Die Rubber-Bridge-Gitarren sind recht umfangreich bearbeitet: Ein FabFilter Pro-Q3 beschneidet die Mitten und den Bereich um 10 kHz. Das war notwendig, weil diese Gitarren ziemlich auffällige Höhen entwickeln können und zudem ein ausgeprägtes Low-End besitzen, welches Taylors Vocals in die Quere kam. Ein SoundToys Tremolator betont mit einem Viertelnoten-Vibrato leicht die Akzente im Spiel, und ein UAD Precision K-Stereo macht die Gitarren etwas breiter. Um sie ein wenig vom Beat wegzuziehen, liegt zudem ein Massey CT5 Kompressor mit Kickdrum-Sidechain darauf. Der iZotope Ozone Exciter gibt schließlich ein paar hohe Mitten und etwas ›Glitzer‹ in den Höhen hinzu. Der SoundToys EchoBoy ist so automatisiert, dass er nur in der Bridge hörbar ist – dort vergrößert er den Raum.
Nachdem wir die Rubber-Bridge-Gitarren in den Mix eingepasst hatten, mussten wir uns mit dem Song-Ende befassen.

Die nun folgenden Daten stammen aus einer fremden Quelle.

(** C8: a reconstruction response holds what was asked for.  Let a shard's file
    and CAS blocks agree with the xorbs' chunks, and let the store keep its xorbs
    while it is asked for them.  A [Range] header, any string at all, is read as
    [requests] says: [bytes=a-b], [bytes=a-] and [bytes=-n] in decimal, and
    anything else as the whole file.  If the server builds a response for it, in
    either version, then the chunks its terms name, less the first
    [OffsetIntoFirstRange] bytes, start with exactly the requested bytes; the
    terms hold no more than that takes: every chunk in them holds a requested
    byte (every segment, where the shard does not list the chunks of its xorb),
    and there is no term when no byte is requested; every term's length is right;
    and the client's plan succeeds, with a fetch for each term that covers its
    chunks and asks for exactly the bytes of the chunks it covers.  And both
    versions are built whenever the store answers for the file's xorbs. *)
Theorem response_answers {S : Type} {ST : Storage S} xc offs (Inv : S -> Prop) sh fileHash fb header (s : S) :
  (forall h s o s', Inv s -> GetXorbChunkOffsets h s = (Ok o, s') -> o = offs h /\ Inv s') ->
  (forall h s u s', Inv s -> GetXorbURL h s = (Ok u, s') -> Inv s') -> Inv s ->
  (forall h, grows 0 (offs h) /\ len (offs h) <= MaxChunksPerXorb) ->
  blocks_ok xc sh -> File sh fileHash = Some fb ->
  Forall (fun e => entry_ok xc e /\ fe_UnpackedSegBytes e < 2 ^ 32) (fb_Entries fb) ->
  let content := concat (map (entry_content xc) (fb_Entries fb)) in
  let rng := ParseByteRange header (len content) in
  len content < 2 ^ 62 ->
  (forall rng', ParseByteRange header (len content) = rng' <-> requests header (len content) rng') /\
  (forall r s', BuildReconstructionResponseV1 sh fileHash rng s = (Ok r, s') ->
     answers xc offs content rng (r1_OffsetIntoFirstRange r) (r1_Terms r) (planReaderV1 r) /\
     fits (file_units xc sh fb) rng (r1_OffsetIntoFirstRange r) (terms_content xc (r1_Terms r))) /\
  (forall r s', BuildReconstructionResponseV2 sh fileHash rng s = (Ok r, s') ->
     answers xc offs content rng (r2_OffsetIntoFirstRange r) (r2_Terms r) (planReaderV2 r) /\
     fits (file_units xc sh fb) rng (r2_OffsetIntoFirstRange r) (terms_content xc (r2_Terms r))) /\
  ((forall e s, e ∈ fb_Entries fb -> Inv s -> exists s', GetXorbChunkOffsets (fe_CASHash e) s = (Ok (offs (fe_CASHash e)), s')) ->
   (forall h s, Inv s -> exists u s', GetXorbURL h s = (Ok u, s')) ->
   (forall e, e ∈ fb_Entries fb ->
      fe_ChunkIndexStart e < fe_ChunkIndexEnd e /\ len (offs (fe_CASHash e)) = len (xc (fe_CASHash e))) ->
   (exists r s', BuildReconstructionResponseV1 sh fileHash rng s = (Ok r, s')) /\
   (exists r s', BuildReconstructionResponseV2 sh fileHash rng s = (Ok r, s'))).
Proof.
  intros H1 H2 H3 H4 H5 H6 H7 content rng H8. split; [intros rng'; apply ParseByteRange_requests|]. split; [|split].
  - intros r s' Hr. split; [by eapply (responseV1_answers xc Inv)|].
    by apply (responseV1_built xc Inv offs sh fileHash fb header) in Hr as (_ & _ & _ & _ & Hf).
  - intros r s' Hr. split; [by eapply (responseV2_answers xc Inv)|].
    by apply (responseV2_built xc Inv offs sh fileHash fb header) in Hr as (_ & _ & _ & _ & Hf).
  - intros A1 A2 A3. by apply (responses_built xc Inv offs).
Qed.

(** ** Witness *)

From S2P Require Import Memory.

Section witnesses.
#[local] Instance plan_b3 : Blake3 := poly_blake3.
#[local] Instance plan_lz4 : Lz4 := rle_lz4.
#[local] Instance plan_bufs : ChunkBufs := zero_bufs.

(** The chunks and the offsets of the store with one xorb. *)
Definition one_xc (h : XorbHash) : list (list byte) := if bool_decide (h = wit_root) then wit_chunks else [].
Definition mem_offs (s : memory) (h : XorbHash) : list Z :=
  match (mem_GetXorbChunkOffsets h s).1 with Ok o => o | Err _ => [] end.

Lemma one_xorb_small n o : mem_get kXorbs n one_xorb = Some o -> len (o_data o) < 2 ^ 61.
Proof.
  assert (forallb (fun p => len (o_data p.2) <? 2 ^ 61) (map_to_list (default ∅ (m_objects one_xorb !! kXorbs))) = true) as H
    by (vm_compute; reflexivity).
  rewrite forallb_forall in H. unfold mem_get. destruct (m_objects one_xorb !! kXorbs) as [m|]; [|done]. cbn [mbind option_bind].
  intros Ho. specialize (H (n, o)). apply Z.ltb_lt, H, list_elem_of_In, elem_of_map_to_list. exact Ho.
Qed.

Lemma mem_offs_ok s h :
  (forall n o, mem_get kXorbs n s = Some o -> len (o_data o) < 2 ^ 61) ->
  grows 0 (mem_offs s h) /\ len (mem_offs s h) <= MaxChunksPerXorb.
Proof.
  intros Hs. unfold mem_offs, mem_GetXorbChunkOffsets. destruct (mem_get _ _ _) as [o|] eqn:Eo; [|done]. cbn [fst].
  destruct (ReadXorbChunkOffsets (o_data o)) as [offs|] eqn:E; [|done]. cbn [wrap_err].
  eapply ReadXorbChunkOffsets_grows, E. by eapply Hs.
Qed.

Lemma mem_offs_stable s h o s' : GetXorbChunkOffsets h s = (Ok o, s') -> o = mem_offs s h /\ s' = s.
Proof.
  intros Ho. unfold mem_offs. cbn in Ho. destruct (mem_GetXorbChunkOffsets h s) as [r s1] eqn:E.
  injection Ho as -> <-. split; [done|]. unfold mem_GetXorbChunkOffsets in E. by injection E as _ <-.
Qed.

Lemma one_entry_ok : Forall (fun e => entry_ok one_xc e /\ fe_UnpackedSegBytes e < 2 ^ 32)
  [MkFileEntry wit_root 0 (len (concat wit_chunks)) 0 (len wit_chunks)].
Proof.
  constructor; [|constructor]. split; [|vm_compute; reflexivity]. split; vm_compute; repeat split; discriminate.
Qed.

(** Bytes 1 and 2 of the two-chunk file. *)
Lemma response_answers_witness :
  exists fb r1 r2 s1 s2, fb_Entries fb = [MkFileEntry wit_root 0 (len (concat wit_chunks)) 0 (len wit_chunks)] /\
    BuildReconstructionResponseV1 one_file (fb_FileHash fb) (MkByteRange 1 2) one_xorb = (Ok r1, s1) /\
    BuildReconstructionResponseV2 one_file (fb_FileHash fb) (MkByteRange 1 2) one_xorb = (Ok r2, s2) /\
    answers one_xc (mem_offs one_xorb) (concat wit_chunks) (MkByteRange 1 2) (r1_OffsetIntoFirstRange r1) (r1_Terms r1) (planReaderV1 r1) /\
    answers one_xc (mem_offs one_xorb) (concat wit_chunks) (MkByteRange 1 2) (r2_OffsetIntoFirstRange r2) (r2_Terms r2) (planReaderV2 r2) /\
    fits wit_chunks (MkByteRange 1 2) (r1_OffsetIntoFirstRange r1) (terms_content one_xc (r1_Terms r1)).
Proof.
  set (fb := MkFileBlock
       (match ComputeFileHash (map ComputeChunkHash wit_chunks) (map len wit_chunks) with Ok h => h | Err _ => zeroHash end)
       0 [MkFileEntry wit_root 0 (len (concat wit_chunks)) 0 (len wit_chunks)] [] None).
  assert (concat (map (entry_content one_xc) (fb_Entries fb)) = concat wit_chunks) as Hc by (vm_compute; reflexivity).
  assert (ParseByteRange (str "bytes=1-2") (len (concat wit_chunks)) = MkByteRange 1 2) as Hr by (vm_compute; reflexivity).
  destruct (response_answers one_xc (mem_offs one_xorb) (fun s => s = one_xorb) one_file (fb_FileHash fb) fb (str "bytes=1-2") one_xorb)
    as (_ & H1 & H2 & H3).
  - intros h s o s' -> Ho. exact (mem_offs_stable _ _ _ _ Ho).
  - intros h s u s' -> Hu. exact (f_equal snd (eq_sym Hu)).
  - reflexivity.
  - intros h. exact (mem_offs_ok _ h one_xorb_small).
  - intros b [->|Hb%not_elem_of_nil]%elem_of_cons; [|destruct Hb]. vm_compute. reflexivity.
  - vm_compute. reflexivity.
  - exact one_entry_ok.
  - rewrite Hc. vm_compute. reflexivity.
  - rewrite Hc, Hr in *. destruct H3 as [(r1 & s1 & E1) (r2 & s2 & E2)].
    + intros e s [->|He%not_elem_of_nil]%elem_of_cons; [|destruct He]. intros ->. exists one_xorb. vm_compute. reflexivity.
    + intros h s ->. eexists _, one_xorb. reflexivity.
    + intros e [->|He%not_elem_of_nil]%elem_of_cons; [|destruct He]. split; vm_compute; reflexivity.
    + exists fb, r1, r2, s1, s2. split; [reflexivity|]. split; [exact E1|]. split; [exact E2|].
      destruct (H1 _ _ E1) as [A1 F1]. split; [exact A1|]. split; [exact (proj1 (H2 _ _ E2))|exact F1].
Defined.
End witnesses.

Im letzten Chorus senkt Taylor ihre Stimme um eine Oktave, und gleichzeitig nimmt die Musik an Intensität zu. Wir benötigten eine Menge Automation und Clip-Gain-Gebastel, um sicherzustellen, dass ihre Stimme ausreichend präsent bleibt. Zudem gibt es im Song einige Ambient-Pianos mit Gegenmelodien, die mit den Vocals und Gitarren in Einklang gebracht werden mussten – vor allem im letzten Teil des Songs.
Die meisten Vocal-Spuren besitzen identische Plug-ins und Einstellungen. Auf der Main-Leadvocal-Spur habe ich einen UAD Pultec EQP-1 platziert. Er beschneidet leicht die Tiefen um 30 Hz und betont die 8 kHz – das macht den Sound etwas luftiger und moderner. Danach folgt der Oeksound Soothe. Er räumt mit unangenehmen Resonanzen im oberen Mittenbereich auf. Ein UAD 1176AE und FabFilter Pro-Q3 liefern Beschneidungen bei 200 Hz, 1 kHz, 4 kHz und bei knapp 10 kHz. Mit dem Q3 senke ich gerne Frequenzen ab, Plug-ins mit eher analogem Charakter – etwa Pultec oder den Maag – verwende ich dagegen für Anhebungen. Schließlich nimmt der FabFilter Pro-DS ein paar Dezibel weg. Am Ende der Kette sitzt der FabFilter Saturn2 mit einer warm klingenden Tape-Einstellung.
Unterhalb der Vocals befinden sich deren drei Aux-Effect-Spuren: ›Long Delay‹ – ein Stereo-EchoBoy mit nachfolgendem Federhall-Altiverb – ist im Chorus zu hören. Bei ›Chamber‹ handelt es sich um eine UAD Capitol Chamber. Sie sorgt für eine schöne Dichte und Größe, ohne dabei zu lange auszuklingen. Die Plate-Spur liefert mit einer UAD EMT140 die zugehörige Hallfahne. Beide arbeiten zusammen: Chamber erzeugt den Raum und bestimmt die Position der Vocals im Mix während die Hallplatte für Tiefe sorgt.
Ganz am Ende der Session befindet sich schließlich der 2-Bus-Aux. Er entspricht dem, was ich am Mischpult machen würde. Plug-ins sind hier Massive Passive EQ, UAD API 2500 Kompressor und die UAD Ampex ATR 102. Abhängig vom Song wähle ich 15 ips oder 30 ips. Hier sind es 15 ips mit 1/2″ GP9. Das liefert eine leicht aggressive, aber angenehme Mittenbetonung, die GP9-Simulation besitzt zudem ein ordentliches Low-End. Weiter gibt es noch einen PSP Vintage Warmer, den Sonnox Oxford Inflator und einen FabFilter Pro-L2. Keines dieser Plug-ins macht etwas deutlich Hörbares – im Zusammenspiel liefern sie mir jedoch einen gewissen, ›analogen‹ Mix-Chain-Charakter.